Median of Two Sorted Arrays hard

Problem Statement

There are two sorted arrays nums1 and nums2 of size m and n respectively. Find the median of the two sorted arrays. The overall run time complexity should be O(log (m+n)).

Example 1

nums1 = [1, 3]
nums2 = [2]
The median is 2.0

Example 2

nums1 = [1, 2]
nums2 = [3, 4]
The median is (2 + 3)/2 = 2.5

Steps

The core idea is to use binary search to find a partition point in the smaller array that allows us to efficiently find the median. Here's a breakdown of the steps:

1. Ensure nums1 is the smaller array: Swap nums1 and nums2 if nums1 is longer than nums2. This simplifies the logic.

2. Binary Search: Perform a binary search on nums1. The goal is to find a partition partitionX in nums1 such that the number of elements to the left of partitionX in nums1 plus the number of elements to the left of a corresponding partition partitionY in nums2 equals (m+n)/2.

3. Calculate partitionY: partitionY is determined by the equation: partitionY = (m + n + 1) / 2 - partitionX (The +1 handles cases with an odd total number of elements).
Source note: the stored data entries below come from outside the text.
(** The second loop over a [seen_urls] whose keys are distinct. *)
Lemma fold_upsert_spec seen : forall db,
  NoDup (map fst seen) ->
  let db' := fold_left (upsert utcnow) seen db in
  (reads db <= reads db')%nat /\
  (forall k, ~ In k (map fst seen) -> find_row k (rows db') = find_row k (rows db)) /\
  (forall k c, In (k, c) seen ->
     exists r, find_row k (rows db') = Some r /\ upserted utcnow db db' k c r) /\
  (NoDup (stored_urls db) -> NoDup (stored_urls db')) /\
  (stamped utcnow db -> stamped utcnow db').
Proof.
  induction seen as [|[k c] rest IH]; intros db Hnd; cbn zeta.
  - simpl. repeat split; try tauto; try lia.
  - apply NoDup_cons in Hnd as [Hk Hnd]. rewrite list_elem_of_In in Hk.
    cbn [fold_left]. set (db1 := upsert utcnow db (k, c)).
    destruct (IH db1 Hnd) as (Hreads & Hother & Hsame & Hnodup & Hstamped).
    pose proof (upsert_reads db (k, c)) as Hr1. fold db1 in Hr1.
    repeat split.
    + lia.
    + intros k' Hnot. simpl in Hnot. rewrite Hother by tauto.
      apply upsert_other. tauto.
    + intros k' c' [[= <- <-] | Hin].
      * destruct (upsert_same db k c) as (r & Hf & Hu). fold db1 in Hf, Hu.
        exists r. rewrite (Hother k Hk). split; [exact Hf|].
        unfold upserted in *. destruct Hu as (Hu1 & Hu2 & Hu3).
        repeat split; try assumption.
        destruct (find_row k (rows db)) as [old|].
        -- destruct Hu3 as (H1 & H2 & H3). repeat split; try assumption.
           intros Hne. destruct (H3 Hne) as (i & Hi & Hui). exists i. split; [lia | exact Hui].
        -- destruct Hu3 as (i & Hi & Hci & Hui). exists i. repeat split; try assumption; lia.
      * assert (Hne : k <> k').
        { intros <-. apply Hk. apply (in_map fst) in Hin. exact Hin. }
        destruct (Hsame k' c' Hin) as (r & Hf & Hu). exists r. split; [exact Hf|].
        unfold upserted in *. destruct Hu as (Hu1 & Hu2 & Hu3).
        repeat split; try assumption.
        unfold db1 in Hu3. rewrite (upsert_other db k c k' Hne) in Hu3.
        destruct (find_row k' (rows db)) as [old|].
        -- destruct Hu3 as (H1 & H2 & H3). repeat split; try assumption.
           intros Hneq. destruct (H3 Hneq) as (i & Hi & Hui). exists i.
           fold db1 in Hi. split; [lia | exact Hui].
        -- destruct Hu3 as (i & Hi & Hci & Hui). exists i. fold db1 in Hi.
           repeat split; try assumption; lia.
    + intros Hnd0. apply Hnodup. now apply upsert_nodup.
    + intros Hst. apply Hstamped. now apply upsert_stamped.
Qed.

Lemma fold_upsert_urls seen : forall db k,
  In k (stored_urls (fold_left (upsert utcnow) seen db)) <->
  In k (stored_urls db) \/ In k (map fst seen).
Proof.
  induction seen as [|[k0 c] rest IH]; intros db k; [simpl; tauto|].
  cbn [fold_left map fst]. rewrite IH, upsert_urls.
  destruct (find_row k0 (rows db)) eqn:Hf.
  - split; [cbn [In]; tauto|]. intros [Hin | [<- | Hin]]; auto.
    left. destruct (find_row_some _ _ _ Hf) as [Hin <-].
    unfold stored_urls. now apply in_map.
  - rewrite in_app_iff. cbn [In]. tauto.
Qed.



End PersistFacts.

(** ** The runs *)

Section RunFacts.
Context `{PyRuntime} `{BS4}.
Variable utcnow : nat -> Z.

Import Main.

Lemma sweeps_app evs evs' : sweeps (evs ++ evs') = (sweeps evs + sweeps evs')%nat.
Proof. unfold sweeps. now rewrite List.filter_app, length_app. Qed.

Lemma and_then_fst st f :
  fst (and_then st f) =
    fst st ++ match snd st with Ok items => fst (f items) | Raise _ => [] end.
Proof.
  destruct st as [evs [items|e]]; simpl.
  - destruct (f items). reflexivity.
  - now rewrite app_nil_r.
Qed.

Lemma and_then_snd st f :
  snd (and_then st f) =
    match snd st with Ok items => snd (f items) | Raise e => Raise e end.
Proof.
  destruct st as [evs [items|e]]; simpl; [|reflexivity].
  destruct (f items). reflexivity.
Qed.

Lemma extract_stage_sweeps log markup :
  (forall n, is_regex_sweep (log n) = false) ->
  sweeps (fst (extract_stage log markup)) = 0%nat.
Proof.
  intros Hlog. unfold extract_stage.
  destruct (ListingListProcessor.extract_all markup BASE_URL); unfold sweeps; simpl;
    [rewrite Hlog|]; reflexivity.
Qed.

Lemma file_stage_sweeps file : sweeps (fst (file_stage file)) = 0%nat.
Proof.
  destruct file as [[markup|e]|]; simpl; try reflexivity.
  now apply extract_stage_sweeps.
Qed.

Lemma scripts_stage_sweeps file : sweeps (fst (scripts_stage file)) = 0%nat.
Proof.
  unfold scripts_stage. destruct file as [[content|e]|]; try reflexivity.
  destruct (json_loads _); [|reflexivity].
  destruct (flat_map recover_item _); reflexivity.
Qed.

Lemma if_not_items_sweeps st items :
  sweeps (fst st) = 0%nat -> sweeps (fst (if_not_items st items)) = 0%nat.
Proof. destruct items; simpl; auto. Qed.

Lemma stage_step_sweeps st next :
  sweeps (fst st) = 0%nat -> sweeps (fst next) = 0%nat ->
  sweeps (fst (and_then st (if_not_items next))) = 0%nat.
Proof.
  intros Hst Hnext. rewrite and_then_fst, sweeps_app, Hst.
  destruct (snd st); [now apply if_not_items_sweeps | reflexivity].
Qed.

Lemma before_sweep_sweeps d html : sweeps (fst (before_sweep d html)) = 0%nat.
Proof.
  unfold before_sweep.
  repeat apply stage_step_sweeps;
    auto using file_stage_sweeps, scripts_stage_sweeps, extract_stage_sweeps.
Qed.

Lemma save_stage_sweeps db items : sweeps (fst (save_stage utcnow db items)) = 0%nat.
Proof. unfold save_stage. destruct (persist utcnow db items) as [[db' n]|e]; reflexivity. Qed.

Lemma regex_stage_sweeps html :
  sweeps (fst (regex_stage html)) = 1%nat /\ In (RegexSweep html) (fst (regex_stage html)).
Proof.
  unfold regex_stage. destruct (ListingListProcessor._fallback_regex_sweep html BASE_URL);
    simpl; auto.
Qed.

(** The events of [parse-file] are those of the candidate stages, then
    those of the session block and of the handler. *)
Lemma parse_file_sweeps d db html :
  page_html d = Ok html ->
  sweeps (snd (parse_file utcnow d db)) = sweeps (fst (parse_file_items d html)).
Proof.
  intros Hpage. unfold parse_file. rewrite Hpage.
  destruct (parse_file_items d html) as [evs [items|e]]; cbn [fst].
  - pose proof (save_stage_sweeps db items) as Hsave.
    destruct (save_stage utcnow db items) as [evs' [db'|e]]; cbn [fst snd] in *;
      rewrite ?sweeps_app, Hsave; unfold sweeps; simpl; lia.
  - cbn [snd]. rewrite sweeps_app. unfold sweeps. simpl. lia.
Qed.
4. Find maxLeft and minRight: After finding partitionX and partitionY, identify maxLeft (the maximum of the left partitions) and minRight (the minimum of the right partitions). These are crucial for determining the median.

5. Calculate the Median: If m + n is even, the median is the average of maxLeft and minRight. Otherwise, it's just maxLeft (or minRight, as they'll be equal).

Explanation

The binary search cleverly avoids explicitly merging the arrays. By carefully choosing the partition points, we can find the median using just the partition values. The correctness relies on the fact that we have two sorted arrays – the partitioning ensures we've considered elements from both arrays that would be present in the sorted merged array.

Code

class Solution {
    public double findMedianSortedArrays(int[] nums1, int[] nums2) {
        int m = nums1.length;
        int n = nums2.length;

        // Ensure nums1 is the smaller array
        if (m > n) {
            int[] temp = nums1;
            nums1 = nums2;
            nums2 = temp;
            int tempLen = m;
            m = n;
            n = tempLen;
        }

        int low = 0, high = m;
        while (low <= high) {
            int partitionX = (low + high) / 2;
            int partitionY = (m + n + 1) / 2 - partitionX;

            int maxLeftX = (partitionX == 0) ? Integer.MIN_VALUE : nums1[partitionX - 1];
            int minRightX = (partitionX == m) ? Integer.MAX_VALUE : nums1[partitionX];

            int maxLeftY = (partitionY == 0) ? Integer.MIN_VALUE : nums2[partitionY - 1];
            int minRightY = (partitionY == n) ? Integer.MAX_VALUE : nums2[partitionY];

            if (maxLeftX <= minRightY && maxLeftY <= minRightX) {
                if ((m + n) % 2 == 0) {
                    return (double) (Math.max(maxLeftX, maxLeftY) + Math.min(minRightX, minRightY)) / 2;
                } else {
                    return (double) Math.max(maxLeftX, maxLeftY);
                }
            } else if (maxLeftX > minRightY) {
                high = partitionX - 1;
            } else {
                low = partitionX + 1;
            }
        }
        throw new IllegalArgumentException("Arrays are not sorted."); // Should never reach here if inputs are valid.
    }
}

Complexity

• Time Complexity: O(log(min(m, n))) due to the binary search on the smaller array.
• Space Complexity: O(1). The algorithm uses constant extra space.